Lecture Notes: Protein Synthesis (D1.2)

Overview

• Theme: Continuity and change
• Level: Molecules
• Guide Time:
  • SL: 3 hours
  • AHL: 3 hours

Guiding Questions

1. How does a cell produce a sequence of amino acids from a sequence of DNA bases?
2. How is the reliability of protein synthesis ensured?

Key Points

SL and HL Content

Transcription

• D1.2.1:
  • Transcription is the synthesis of RNA from a DNA template.
  • Role of RNA polymerase:
    • Untwists and separates DNA strands
    • Builds complementary RNA strand
• D1.2.2:
  • Hydrogen bonding and complementary base pairing in transcription:
    • G-C and T-A pairing
    • Adenine (A) on DNA pairs with uracil (U) on RNA
• D1.2.3:
  • DNA's stability allows it to serve as a template for transcription without changing its sequence.
  • Conservation of DNA sequences is crucial in non-dividing somatic cells.
• D1.2.4:
  • Transcription is crucial for gene expression.
  • Not all genes are expressed simultaneously; transcription can switch gene expression on/off.

Translation

• D1.2.5:
  • Translation synthesizes polypeptides from mRNA.
  • mRNA base sequence is translated into amino acid sequence.
• D1.2.6:
  • Roles of mRNA, ribosomes, and tRNA:
    • mRNA binds to ribosome's small subunit
    • Two tRNAs bind to the large subunit
• D1.2.7:
  • Complementary base pairing between tRNA anticodon and mRNA codon.

Genetic Code

• D1.2.8:
  • The genetic code is degenerate and universal.
  • Triplet code is necessary due to the 20 amino acids needing more combinations than two RNA bases provide.
• D1.2.9:
  • Using genetic code tables to deduce amino acid sequences from mRNA.
• D1.2.10:
  • Ribosome movement along mRNA and peptide bond formation during polypeptide elongation.

Mutations

• D1.2.11:
  • Mutations can affect protein structure.
  • Example: Point mutations.

Additional Higher Level Content

Transcription and Translation Directionality

• D1.2.12:
  • Understanding 5' to 3' transcription and translation.

Transcription Initiation

• D1.2.13:
  • Transcription initiated by transcription factors binding to the promoter.

Non-Coding DNA Sequences

• D1.2.14:
  • Examples include gene expression regulators, introns, telomeres, rRNA, and tRNA genes.

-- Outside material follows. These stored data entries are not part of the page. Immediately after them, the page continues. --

(* ===== verification/RestClient.v ===== *)
(** * Requests of the generated clients

    pkg/client/clientset: the typed clients of both versions, as the requests
    they build with vendor/k8s.io/client-go/rest (request.go, client.go,
    url_utils.go), down to the method and the path that are sent.  A request is
    a value that is built step by step and keeps the first error; nothing is
    sent when there is one. *)

From S2P Require Import Prelude GoStrings K8s Internal Types.
From Stdlib Require Import Ascii.
From Stdlib Require QArith_base Qcanon.

(** ** Package path *)

Definition slash : ascii := "/"%char.

(** One element of a path, on the reversed list of those before it. *)
Definition clean_step (rooted : bool) (out : list string) (seg : string) : list string :=
  if decide (seg = "" ∨ seg = ".") then out
  else if decide (seg = "..") then
    match out with
    | [] => if rooted then [] else [".."]
    | top :: rest => if decide (top = "..") then ".." :: out else rest
    end
  else seg :: out.

Definition isRooted (p : string) : bool :=
  match p with
  | String c _ => Ascii.eqb c slash
  | EmptyString => false
  end.

(** path.Clean *)
Definition Clean (p : string) : string :=
  if decide (p = "") then "."
  else
    let out := reverse (foldl (clean_step (isRooted p)) [] (split_all slash p)) in
    if isRooted p then String slash (join "/" out)
    else match out with [] => "." | _ => join "/" out end.
Lemma reaches_named {B} (r : Request B) ns resource name sub action :
  rq_pathPrefix r = absPath apiSegs → rq_namespaceSet r = true → rq_namespace r = ns → rq_resource r = resource →
  rq_resourceName r = name → rq_subresource r = sub → sub = "" ∨ sub = "status" →
  resource ∈ resources → proper ns → proper name → namedAction (rq_verb r) (negb (bool_decide (sub = ""))) = Some action →
  (rq_verb r = "PATCH" → default "" (rq_contentType r) ∈ patchTypes) →
  reaches (inr (send r)) (rq_body r) (methodVerb (rq_verb r)) ns resource name sub action.
Proof.
  intros Hp Hset Hns Hres Hname Hsub Hs Hr Pns Pname Hact Hct.
  assert (ToLower resource = resource ∧ proper resource) as [Hlow Pres].
  { unfold resources in Hr. rewrite !elem_of_cons in Hr. by destruct Hr as [->|[->|[->|[]%not_elem_of_nil]]]; repeat split. }
  assert (proper "status") as Pst by (by repeat split).
  assert (URL_path r = absPath (target ns resource (nonempty [name; sub]))) as Hurl.
  { rewrite (URL_path_spec r apiSegs); rewrite ?Hns, ?Hres, ?Hname, ?Hsub, ?Hset, ?Hlow; try done.
    - cbn [andb]. rewrite bool_decide_eq_false_2 by apply Pns. done.
    - unfold apiSegs. by repeat (apply Forall_cons; split; [by repeat split|]).
    - rewrite !Forall_cons. split_and!; [right; done|right; done| |done]. by destruct Hs as [->| ->]; [left|right]. }
  destruct Hs as [->| ->].
  - assert (nonempty [name; ""] = [name]) as Hne. { unfold nonempty. rewrite filter_cons_True; [done|apply Pname]. }
    rewrite Hne in Hurl. destruct (select_named (rq_verb r) ns resource name (default "" (rq_contentType r)) action) as (rt & Hsel & Hrt); [done..|].
    eexists (send r), (namedInfo (rq_verb r) ns resource [name]), rt. unfold send, sent_Method, sent_Path, sent_Query, sent_ContentType, sent_Body.
    rewrite Hurl, info_named; [by split_and!|done..|by apply Forall_cons; split|simpl; lia].
  - assert (nonempty [name; "status"] = [name; "status"]) as Hne.
    { unfold nonempty. rewrite filter_cons_True; [done|apply Pname]. }
    rewrite Hne in Hurl. destruct (select_status (rq_verb r) ns resource name (default "" (rq_contentType r)) action) as (rt & Hsel & Hrt); [done..|].
    eexists (send r), (namedInfo (rq_verb r) ns resource [name; "status"]), rt. unfold send, sent_Method, sent_Path, sent_Query, sent_ContentType, sent_Body.
    rewrite Hurl, info_named; [by split_and!|done..|by repeat (apply Forall_cons; split; [done|])|simpl; lia].
Qed.

Lemma reaches_collection {B} (r : Request B) ns resource action :
  rq_pathPrefix r = absPath apiSegs → rq_namespaceSet r = true → rq_namespace r = ns → rq_resource r = resource →
  rq_resourceName r = "" → rq_subresource r = "" → resource ∈ resources → proper ns →
  (rq_verb r, action) ∈ [("GET", "LIST"); ("POST", "POST"); ("DELETE", "DELETECOLLECTION")] →
  reaches (inr (send r)) (rq_body r) (collectionVerb (rq_verb r) (rq_params r)) ns resource "" "" action.
Proof.
  intros Hp Hset Hns Hres Hname Hsub Hr Pns Hact.
  assert (ToLower resource = resource ∧ proper resource) as [Hlow Pres].
  { unfold resources in Hr. rewrite !elem_of_cons in Hr. by destruct Hr as [->|[->|[->|[]%not_elem_of_nil]]]; repeat split. }
  assert (URL_path r = absPath (target ns resource [])) as Hurl.
  { rewrite (URL_path_spec r apiSegs); rewrite ?Hns, ?Hres, ?Hname, ?Hsub, ?Hset, ?Hlow; try done.
    - cbn [andb]. rewrite bool_decide_eq_false_2 by apply Pns. done.
    - unfold apiSegs. by repeat (apply Forall_cons; split; [by repeat split|]).
    - rewrite !Forall_cons. split_and!; [right; done|left; done|left; done|done]. }
  destruct (select_collection (rq_verb r) ns resource (default "" (rq_contentType r)) action) as (rt & Hsel & Hrt); [done..|].
  eexists (send r), _, rt. unfold send, sent_Method, sent_Path, sent_Query, sent_ContentType, sent_Body.
  rewrite Hurl, info_collection by done. split_and!; try done.
Qed.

Post-Transcriptional Modifications

• D1.2.15:
  • Includes intron removal, exon splicing, and 5' cap and 3' polyA tail additions.

Alternative Splicing

• D1.2.16:
  • Allows a single gene to code for different proteins.

Translation Initiation

• D1.2.17:
  • Involves ribosomal subunit binding to mRNA, moving to start codon, tRNA binding, and large subunit attachment.
  • Three tRNA binding sites: A (acceptor), P (peptidyl), E (exit)

Polypeptide Modification

• D1.2.18:
  • Many polypeptides require modification to become functional. Example: Proinsulin to insulin.

Protein Recycling

• D1.2.19:
  • Proteasomes recycle amino acids, maintaining a functional proteome.

Linking Questions

• How does protein diversity contribute to cellular function?
• What biological processes depend on hydrogen bonding?